U.S. convenience stores are embracing their role as essential services.
“Darwin said it clearly. The species that survive
are usually not the smartest or the strongest,
but the ones most responsive to change.”
— Phillipe Kahn
A NACS survey of 1,828 convenience stores taken over the course of late March yielded promising news for an industry finding itself amidst the opening of the Coronavirus pandemic’s second month. The survey found that 52 percent of businesses reported increased grocery sales, as the closure of sit down restaurants has driven consumers to buy food items from convenience retailers and grocery stores in lieu of venturing out to a quick serve, fast casual, or fine dining establishment.
So while travel is down, and the retail price of regular fuel per gallon has dropped over $0.70 since this time last year, convenience stores find themselves adapting to this increased consumer need for grocery items and other household consumables to help make up for reduced traffic at the fuel pump. In fact, 7-Eleven recently announced that it would be adding 20,000 new jobs to help meet the staffing demand brought on by increased in-store traffic.

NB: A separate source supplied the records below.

Record pool_inv p : Prop := PoolInv {
  pi_count : pl_worker_count p = zsum wk_alive (pl_workers p);
  pi_bound : pl_worker_count p < 2 ^ 64;
  pi_one : zsum wk_monitor (pl_workers p) <= 1;
  pi_open : pl_tx_open p = true -> zsum wk_monitor (pl_workers p) = 1;
  pi_workers : Forall wk_ok (pl_workers p);
  pi_queue : zlen (pl_queue p) <= pl_cap p;
}.

Lemma wk_alive_nonneg w : 0 <= wk_alive w.
Proof. unfold wk_alive. by destruct (wk_pc w). Qed.
Lemma wk_monitor_nonneg w : 0 <= wk_monitor w.
Proof. unfold wk_monitor. by destruct (wk_pc w), (wk_id w =? 0). Qed.
Lemma wk_monitor_alive w : wk_monitor w <= wk_alive w.
Proof. unfold wk_monitor, wk_alive. by destruct (wk_pc w), (wk_id w =? 0). Qed.

Lemma inv_move p p' i w w' ws :
  pool_inv p -> pl_workers p !! i = Some w -> pl_workers p' = <[i := w']> (pl_workers p) ++ ws ->
  Forall wk_ok ws -> wk_ok w' ->
  pl_worker_count p' = pl_worker_count p - wk_alive w + wk_alive w' + zsum wk_alive ws ->
  pl_worker_count p' < 2 ^ 64 -> pl_tx_open p' = pl_tx_open p ->
  wk_monitor w' + zsum wk_monitor ws <= wk_monitor w ->
  (pl_tx_open p = true -> wk_monitor w' + zsum wk_monitor ws = wk_monitor w) ->
  zlen (pl_queue p') <= pl_cap p' -> pool_inv p'.
Proof.
  intros [Hc Hb H1 Ho Hw Hq] Hi Ew Hws Hok Ec Hb' Et Hm Hm' Hq'.
  split; rewrite ?Ew, ?zsum_app, ?(zsum_insert _ _ _ _ _ Hi); try done; [lia..| |].
  - rewrite Et. intros Hx. specialize (Ho Hx). specialize (Hm' Hx). lia.
  - apply Forall_app. split; [|done]. by apply Forall_insert.
Qed.

Lemma count_pos p i w : pool_inv p -> pl_workers p !! i = Some w -> wk_alive w <= pl_worker_count p.
Proof. intros H Hi. rewrite (pi_count _ H). by apply (zsum_ge _ _ i), Hi; apply wk_alive_nonneg. Qed.

Lemma u64_decr_pos z : 0 < z < 2 ^ 64 -> u64_decr z = z - 1.
Proof. intros H. unfold u64_decr. apply as_u64_small. unfold is_u64. lia. Qed.

Lemma turn_inv oc i p p' outs : pool_inv p -> turn oc i p = Some (p', outs) -> pool_inv p'.
Proof.
  intros H. unfold worker_turn. destruct (pl_workers p !! i) as [[id pc]|] eqn:Hi; [|done].
  assert (Hw : wk_ok (Worker id pc)) by apply (Forall_lookup_1 _ _ _ _ (pi_workers _ H) Hi).
  pose proof (count_pos _ _ _ H Hi) as Hp. pose proof (pi_bound _ H) as Hb.
  pose proof (pi_queue _ H) as Hq.
  unfold run_worker_end, run_worker_start, worker_exit, spawn_worker, cleanup.
  intros Ht; destruct pc as [| |[]| | | | | | | |]; cbn in Ht, Hw, Hp; try done;
    repeat (case_match; simplify_eq/=);
    first
      [ eapply (inv_move _ _ _ _ _ []); [exact H|exact Hi|cbn; rewrite app_nil_r; reflexivity|..]
      | eapply (inv_move _ _ _ _ _ [Worker 0 WConnect]); [exact H|exact Hi|cbn; reflexivity|..] ].
  all: cbn; rewrite ?u64_decr_pos by lia; bool_to_prop;
    match type of Hq with zlen ?q <= _ => pose proof (zlen_nonneg q) end;
    try destruct (Z.eqb_spec id 0); try done; try lia; try congruence; try by constructor.
  all: rewrite ?zlen_nil, ?zlen_cons in *; lia.
Qed.

Lemma step_inv p p' ts outs : pool_inv p -> pool_step error_handle p p' ts outs -> pool_inv p'.
Proof.
  intros H Hs. destruct Hs as [p t p' Ho Hs|p Ho Hb|p oc i p' outs _ Ht|p|p p' outs Hu Hc].
  - unfold pool_send_req in Hs. case_match eqn:Eq; simplify_eq. apply Z.ltb_lt in Eq.
    destruct H as [Hc Hbd H1 Hop Hw Hq]. split; try done. cbn.
    rewrite zlen_app, zlen_cons, zlen_nil. lia.
  - destruct H as [Hc Hbd H1 Hop Hw Hq]. specialize (Hop Ho).
    pose proof (zsum_le _ _ (pl_workers p) wk_monitor_alive).
    assert (E : u64_incr (pl_worker_count p) = pl_worker_count p + 1).
    { unfold u64_incr. apply as_u64_small. unfold is_u64. lia. }
    assert (Hm : wk_monitor (Worker (T := T) (pl_worker_count p) WConnect) = 0).
    { unfold wk_monitor. cbn. rewrite (proj2 (Z.eqb_neq _ _)) by lia. done. }
    unfold pool_spawn, spawn_worker.
    split; cbn; rewrite ?E, ?zsum_app; cbn [zsum]; rewrite ?Hm; cbn; try done; try lia.
    apply Forall_app. split; [done|]. constructor; [|done]. cbn. lia.
  - by apply (turn_inv oc i p p' outs).
  - by destruct H; split.
  - injection Hc as <- <-. destruct H as [Hc Hbd H1 Hop Hw Hq]. split; try done. cbn.
    pose proof (zlen_nonneg (pl_queue p)). rewrite zlen_nil. lia.
Qed.

Lemma pool_cap_pos thresholds n : 0 <= n -> 0 < pool_cap thresholds n.
Proof.
  intros Hn. unfold pool_cap. destruct (Z.ltb_spec 0 thresholds).
  - destruct (Z.ltb_spec n thresholds); lia.
  - destruct (Z.eqb_spec n 0); lia.
Qed.

Lemma ConnPool_new_inv thresholds n : 0 <= n -> pool_inv (ConnPool_new (T := T) thresholds n).
Proof.
  intros Hn. pose proof (pool_cap_pos thresholds n Hn).
  split; [reflexivity|reflexivity|cbn; lia|done| |exact (Z.lt_le_incl _ _ H)]. by constructor.
Qed.

Lemma run_inv p0 p ts outs : pool_inv p0 -> pool_run error_handle p0 p ts outs -> pool_inv p.
Proof. intros H. induction 1 as [|p p' ts outs ts' outs' _ IH Hs]; [done|]. by apply (step_inv p p' ts' outs'). Qed.

(** Counters and health move in one direction only. *)
Definition pool_le p p' : Prop :=
  (pl_is_ok p = false -> pl_is_ok p' = false) /\ pl_connected p <= pl_connected p'.

Lemma turn_le oc i p p' outs :
  pl_connected p + 1 < 2 ^ 64 -> 0 <= pl_connected p -> turn oc i p = Some (p', outs) -> pool_le p p'.
Proof.
  intros Hc H0. assert (E : u64_incr (pl_connected p) = pl_connected p + 1).
  { unfold u64_incr. apply as_u64_small. unfold is_u64. lia. }
  unfold worker_turn. destruct (pl_workers p !! i) as [[id pc]|]; [|done].
  unfold run_worker_end, run_worker_start, worker_exit, spawn_worker, cleanup, pool_le.
  intros Ht; destruct pc as [| |[]| | | | | | | |]; cbn in Ht; try done;
    repeat (case_match; simplify_eq/=); cbn; rewrite ?E; split; auto; lia.
Qed.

Just what new strategies and safety measures have convenience store retailers been inspired to adopt as part of doing business in these unique times? Well, 99 percent of NACS survey respondents said they’d taken extra steps to keep stores clean – especially in hot and cold dispensed beverage areas and on counter tops. Thirty-one percent stated they were offering hand sanitizer at fuel pumps. Incredibly, nearly half—49 percent—said that they were offering free products to first responders, donating to food banks, and even delivering free food to nearby fire departments and hospitals. (If you have been following SSCS on social media, you have no doubt seen links to some of these inspiring stories on our Facebook, LinkedIn, and Twitter feeds.)
Many operators have changed the makeup of their inventories, as well. Fifty-two percent of NACS survey respondents stated they’d added more cleaning and toiletry items, and around 30 percent were successfully showcasing pre-made food service items and multi-pack grocery items, even as safety concerns and corresponding regulations and safety concerns have shut down many brick-and-mortar restaurants.
The same survey reported that 10-15 percent of the businesses participating had enjoyed success with curbside item pick up programs, drive-thrus and delivery options, a definite evolution toward meeting the needs of existing demographics that are undergoing their own behavioral changes as consumers.
At SSCS, we’ve adapted, too, and as we have done so, we’ve been profoundly impressed by our customers—not only because of their resilience and willingness to accommodate changes in consumer behavior, but also because of their dedication to supporting the healthcare and first responder community, as well their dedication to making America’s convenience stores and gas stations clean, safe places that are there when you need them the most. We proud to be your technology partner as we weather this commercial storm to be there when you need us, just like you’re there for your customers.